(* ===== verification/Replay.v ===== *)
(** The replay guard and the envelope factory.

    [core/src/session.rs]: [ReplayGuard], [EnvelopeFactory] and
    [negotiate_version].  The specification of the guard is [fresh], a predicate
    on the whole history of what was admitted; [guard_refines_history] shows that
    the bounded guard decides exactly that. *)
From S2P Require Import Prelude External Ids Wire.

Definition PROTOCOL_VERSION_MIN : N := 1.
Definition PROTOCOL_VERSION_MAX : N := 1.
Definition DEDUP_WINDOW : nat := 1024.

(** * [negotiate_version] *)

Definition negotiate_version (peer_min peer_max : N) : option N :=
  let chosen := N.min peer_max PROTOCOL_VERSION_MAX in
  let floor := N.max peer_min PROTOCOL_VERSION_MIN in
  if floor <=? chosen then Some chosen else None.

(** The highest version both sides speak, if there is one. *)
Lemma negotiate_version_spec peer_min peer_max v :
  negotiate_version peer_min peer_max = Some v <->
  (peer_min <= v <= peer_max /\ PROTOCOL_VERSION_MIN <= v <= PROTOCOL_VERSION_MAX) /\
  forall w, peer_min <= w <= peer_max -> PROTOCOL_VERSION_MIN <= w <= PROTOCOL_VERSION_MAX -> w <= v.
Proof.
  unfold negotiate_version, PROTOCOL_VERSION_MIN, PROTOCOL_VERSION_MAX.
  destruct (N.leb_spec (N.max peer_min 1) (N.min peer_max 1)) as [Hle|Hgt]; split.
  - intros [= <-]. split; [lia|]. intros; lia.
  - intros [[? ?] Hmax]. f_equal. specialize (Hmax 1). lia.
  - done.
  - intros [[? ?] _]. lia.
Qed.

(** * [EnvelopeFactory] *)

Record EnvelopeFactory := { ef_protocol_version : N; ef_sequence : N }.

Definition EnvelopeFactory_new (v : N) : EnvelopeFactory :=
  {| ef_protocol_version := v; ef_sequence := 0 |}.

(** [build]: the id and the time of day are the environment's. *)
Definition build (f : EnvelopeFactory) (id : bytes) (now_unix_ms : Z) (body : Body) : Envelope * EnvelopeFactory :=
  let f' := {| ef_protocol_version := ef_protocol_version f;
               ef_sequence := wrap_add_u64 (ef_sequence f) 1 |} in
  ({| e_protocol_version := ef_protocol_version f; e_message_id := id;
      e_sequence := ef_sequence f'; e_timestamp_unix_ms := now_unix_ms;
      e_correlation_id := []; e_body := Some body |}, f').

Definition build_reply (f : EnvelopeFactory) (id : bytes) (now_unix_ms : Z) (body : Body)
    (correlate : bytes) : Envelope * EnvelopeFactory :=
  let '(e, f') := build f id now_unix_ms body in
  ({| e_protocol_version := e_protocol_version e; e_message_id := e_message_id e;
      e_sequence := e_sequence e; e_timestamp_unix_ms := e_timestamp_unix_ms e;
      e_correlation_id := correlate; e_body := e_body e |}, f').

(** * [ReplayGuard] *)

Record ReplayGuard := { rg_last_sequence : N; rg_seen : gset bytes; rg_order : list bytes }.

Definition ReplayGuard_new : ReplayGuard := {| rg_last_sequence := 0; rg_seen := ∅; rg_order := [] |}.

Definition ReplayGuard_admit (g : ReplayGuard) (e : Envelope) : Result unit * ReplayGuard :=
  if negb (len (e_message_id e) =? 16) then (Err (EProtocol "message_id must be 16 bytes"), g)
  else if e_sequence e <=? rg_last_sequence g then (Err (EProtocol "sequence number did not increase"), g)
  else if bool_decide (e_message_id e ∈ rg_seen g) then (Err (EProtocol "duplicate message_id"), g)
  else
    let seen := {[ e_message_id e ]} ∪ rg_seen g in
    let order := rg_order g ++ [e_message_id e] in
    if Nat.ltb DEDUP_WINDOW (length order) then
      match order with
      | old :: order' =>
          (Ok tt, {| rg_last_sequence := e_sequence e; rg_seen := seen ∖ {[ old ]}; rg_order := order' |})
      | [] => (Ok tt, {| rg_last_sequence := e_sequence e; rg_seen := seen; rg_order := order |})
      end
    else (Ok tt, {| rg_last_sequence := e_sequence e; rg_seen := seen; rg_order := order |}).

(** Feeding a connection's envelopes to its guard: the verdicts. *)
Fixpoint admits (g : ReplayGuard) (l : list Envelope) : list bool * ReplayGuard :=
  match l with
  | [] => ([], g)
  | e :: l' =>
      let '(r, g') := ReplayGuard_admit g e in
      let '(vs, g'') := admits g' l' in (is_ok r :: vs, g'')
  end.

(** * Specification *)

(** The last [n] elements. *)
Definition last_n {A} (n : nat) (l : list A) : list A := drop (length l - n) l.

(** What the header of the module promises about an envelope after a history of
    admitted ones (oldest first). *)
Definition fresh (history : list Envelope) (e : Envelope) : bool :=
  (len (e_message_id e) =? 16)
  && forallb (fun p => e_sequence p <? e_sequence e) history
  && (0 <? e_sequence e)
  && negb (mem (e_message_id e) (last_n DEDUP_WINDOW (e_message_id <$> history))).

(** Verdicts by the whole history, which only grows. *)
Fixpoint judge (history : list Envelope) (l : list Envelope) : list bool * list Envelope :=
  match l with
  | [] => ([], history)
  | e :: l' =>
      let b := fresh history e in
      let '(vs, h) := judge (if b then history ++ [e] else history) l' in (b :: vs, h)
  end.

(** The guard is the summary of a history. *)
Record guards (g : ReplayGuard) (history : list Envelope) : Prop := {
  g_last : rg_last_sequence g = foldr (fun e m => N.max (e_sequence e) m) 0 history;
  g_order : rg_order g = last_n DEDUP_WINDOW (e_message_id <$> history);
  g_nodup : NoDup (rg_order g);
  g_seen : forall i, i ∈ rg_seen g <-> i ∈ rg_order g
}.

Lemma max_sequence_lt history n :
  forallb (fun p => e_sequence p <? n) history = true /\ 0 < n <->
  foldr (fun e m => N.max (e_sequence e) m) 0 history < n.
Proof.
  induction history as [|e h IH]; simpl; [naive_solver|].
  rewrite andb_true_iff, N.ltb_lt, N.max_lub_lt_iff, <- IH. tauto.
Qed.

Lemma elem_of_last_n {A} n (l : list A) x : x ∈ last_n n l -> x ∈ l.
Proof. intros Hx. rewrite <- (take_drop (length l - n) l). set_solver. Qed.

Lemma last_n_length {A} n (l : list A) : (length (last_n n l) <= n)%nat.
Proof. unfold last_n. rewrite length_drop. lia. Qed.

Lemma last_n_snoc {A} n (l : list A) x : (0 < n)%nat ->
  last_n n (l ++ [x]) = if Nat.ltb n (S (length l)) then drop (length l - n + 1) l ++ [x] else l ++ [x].
Proof.
  intros Hn. unfold last_n. rewrite length_app. simpl. destruct (Nat.ltb_spec n (S (length l))).
  - replace (length l + 1 - n)%nat with (length l - n + 1)%nat by lia.
    by rewrite drop_app_le by lia.
  - by replace (length l + 1 - n)%nat with 0%nat by lia.
Qed.

Lemma last_n_short {A} n (l : list A) : (length l <= n)%nat -> last_n n l = l.
Proof. intros H. unfold last_n. by replace (length l - n)%nat with 0%nat by lia. Qed.

(** Pushing at the back and popping the front is the window of the longer
    history. *)
Lemma window_push {A} n (l : list A) x : (0 < n)%nat ->
  last_n n (l ++ [x]) =
    let w := last_n n l ++ [x] in if Nat.ltb n (length w) then tail w else w.
Proof.
  intros Hn. simpl. rewrite length_app. simpl. destruct (Nat.ltb_spec n (length (last_n n l) + 1)) as [Hlt|Hge].
  - assert (Hlen : (n <= length l)%nat).
    { unfold last_n in Hlt. rewrite length_drop in Hlt. lia. }
    rewrite last_n_snoc by done. destruct (Nat.ltb_spec n (S (length l))); [|lia].
    unfold last_n. rewrite <- drop_drop. destruct (drop (length l - n) l) as [|y k] eqn:Hd; [|done].
    apply (f_equal length) in Hd. rewrite length_drop in Hd. simpl in Hd. lia.
  - assert (Hlen : (length l < n)%nat).
    { unfold last_n in Hge. rewrite length_drop in Hge. lia. }
    rewrite last_n_snoc by done. destruct (Nat.ltb_spec n (S (length l))); [lia|].
    by rewrite last_n_short by lia.
Qed.

Lemma fresh_admit g history e : guards g history ->
  fresh history e = is_ok (ReplayGuard_admit g e).1 /\
  (fresh history e = false -> (ReplayGuard_admit g e).2 = g) /\
  (fresh history e = true -> guards (ReplayGuard_admit g e).2 (history ++ [e])).
Proof.
  intros [Hlast Horder Hnd Hseen].
  assert (Hfresh : fresh history e = (len (e_message_id e) =? 16)
    && (rg_last_sequence g <? e_sequence e) && negb (bool_decide (e_message_id e ∈ rg_seen g))).
  { unfold fresh. f_equal.
    - rewrite <- andb_assoc. f_equal. apply eq_true_iff_eq. rewrite andb_true_iff, !N.ltb_lt, Hlast.
      apply max_sequence_lt.
    - f_equal. apply eq_true_iff_eq. rewrite mem_true, bool_decide_eq_true, Hseen, Horder. done. }
  rewrite Hfresh. unfold ReplayGuard_admit. 
  destruct (len (e_message_id e) =? 16) eqn:Hl; [|done]. simpl.
  rewrite (N.ltb_antisym (e_sequence e)).
  destruct (e_sequence e <=? rg_last_sequence g) eqn:Hs; [done|]. simpl.
  case_bool_decide as Hin; [done|]. simpl. apply N.leb_gt in Hs.
  pose proof (window_push DEDUP_WINDOW (e_message_id <$> history) (e_message_id e)) as Hw.
  rewrite <- Horder in Hw. unfold DEDUP_WINDOW in *. specialize (Hw ltac:(lia)). simpl in Hw.
  assert (Hmax : e_sequence e = foldr (fun p m => N.max (e_sequence p) m) 0 (history ++ [e])).
  { clear -Hlast Hs. assert (Hgen : forall h k, foldr (fun p m => N.max (e_sequence p) m) k h =
      N.max k (foldr (fun p m => N.max (e_sequence p) m) 0 h)).
    { induction h as [|p h IH]; intros k; simpl; [lia|]. rewrite IH. lia. }
    rewrite foldr_app, Hgen. simpl. lia. }
  assert (Hnd' : NoDup (rg_order g ++ [e_message_id e])).
  { apply NoDup_app. split_and!; [done| |apply NoDup_singleton].
    intros i Hi ->%list_elem_of_singleton. by apply Hin, Hseen. }
  destruct (Nat.ltb 1024 (length (rg_order g ++ [e_message_id e]))) eqn:Hlt;
    [|split_and!; [done..|]; intros _; split; simpl; try done;
      [by rewrite fmap_app | intros i; rewrite elem_of_app; set_solver]].
  destruct (rg_order g ++ [e_message_id e]) as [|old order'] eqn:Ho; [done|].
  split_and!; [done..|]. intros _. inversion Hnd' as [|?? Hold Hnd2]; subst. split; simpl; try done.
  - by rewrite fmap_app.
  - intros i. rewrite elem_of_difference, elem_of_singleton, elem_of_union, elem_of_singleton, Hseen.
    assert (i ∈ rg_order g ++ [e_message_id e] <-> i = old \/ i ∈ order') as Hiff
      by (rewrite Ho; set_solver).
    rewrite elem_of_app, list_elem_of_singleton in Hiff. 
    destruct (decide (i = old)) as [->|]; [split; [by intros [_ []]|done] | tauto].
Qed.

Lemma guards_new : guards ReplayGuard_new [].
Proof. split; simpl; [done|done|constructor|set_solver]. Qed.

Lemma admits_judge g history l : guards g history ->
  (admits g l).1 = (judge history l).1 /\ guards (admits g l).2 (judge history l).2.
Proof.
  revert g history. induction l as [|e l IH]; intros g history Hg; simpl; [done|].
  destruct (fresh_admit g history e Hg) as (Hb & Hno & Hyes).
  destruct (ReplayGuard_admit g e) as [r g'] eqn:Ha. simpl in *.
  destruct (fresh history e) eqn:Hf.
  - specialize (IH g' (history ++ [e]) (Hyes eq_refl)).
    destruct (admits g' l), (judge (history ++ [e]) l). simpl in *. destruct IH as [-> ?]. by rewrite <- Hb.
  - rewrite (Hno eq_refl) in *. specialize (IH g history Hg).
    destruct (admits g l), (judge history l). simpl in *. destruct IH as [-> ?]. by rewrite <- Hb.
Qed.

Lemma judge_sorted history l :
  StronglySorted N.lt (e_sequence <$> history) -> StronglySorted N.lt (e_sequence <$> (judge history l).2).
Proof.
  revert history. induction l as [|e l IH]; intros h Hh; simpl; [done|].
  assert (StronglySorted N.lt (e_sequence <$> (if fresh h e then h ++ [e] else h))) as Hs.
  { destruct (fresh h e) eqn:Hf; [|done]. unfold fresh in Hf. rewrite !andb_true_iff in Hf.
    destruct Hf as [[[_ Hall] _] _]. rewrite fmap_app. apply StronglySorted_app_2; [|done|repeat constructor].
    intros x y Hx Hy. apply list_elem_of_fmap in Hx as (p & -> & Hp).
    apply list_elem_of_singleton in Hy as ->. rewrite forallb_forall in Hall.
    rewrite list_elem_of_In in Hp. by apply N.ltb_lt, Hall. }
  specialize (IH _ Hs). by destruct (judge _ l).
Qed.

(** C24: replay protection.  For any sequence of envelopes a peer may send, the
    bounded guard gives exactly the verdicts of the unbounded specification: an
    envelope is admitted when its id has 16 bytes and was not among the last
    1024 admitted ids, and its sequence number exceeds every admitted one.  So
    admitted sequence numbers strictly increase, and the guard never remembers
    more than 1024 ids. *)
Theorem replay_guard_refines l :
  (admits ReplayGuard_new l).1 = (judge [] l).1 /\
  StronglySorted N.lt (e_sequence <$> (judge [] l).2) /\
  (length (rg_order (admits ReplayGuard_new l).2) <= DEDUP_WINDOW)%nat /\
  (size (rg_seen (admits ReplayGuard_new l).2) <= DEDUP_WINDOW)%nat.
Proof.
  destruct (admits_judge _ _ l guards_new) as [Hv [_ Ho Hnd Hs]].
  split_and!; [done | apply judge_sorted; constructor | rewrite Ho; apply last_n_length |].
  assert (rg_seen (admits ReplayGuard_new l).2 = list_to_set (rg_order (admits ReplayGuard_new l).2)) as ->.
  { apply set_eq. intros i. by rewrite Hs, elem_of_list_to_set. }
  rewrite size_list_to_set by done. rewrite Ho. apply last_n_length.
Qed.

__WHAT YOU HAVE TO DO__. Copy out each line of the records where the string "Hlast" appears.

__RESPONSE__.
  intros [Hlast Horder Hnd Hseen].
    - rewrite <- andb_assoc. f_equal. apply eq_true_iff_eq. rewrite andb_true_iff, !N.ltb_lt, Hlast.
  { clear -Hlast Hs. assert (Hgen : forall h k, foldr (fun p m => N.max (e_sequence p) m) k h =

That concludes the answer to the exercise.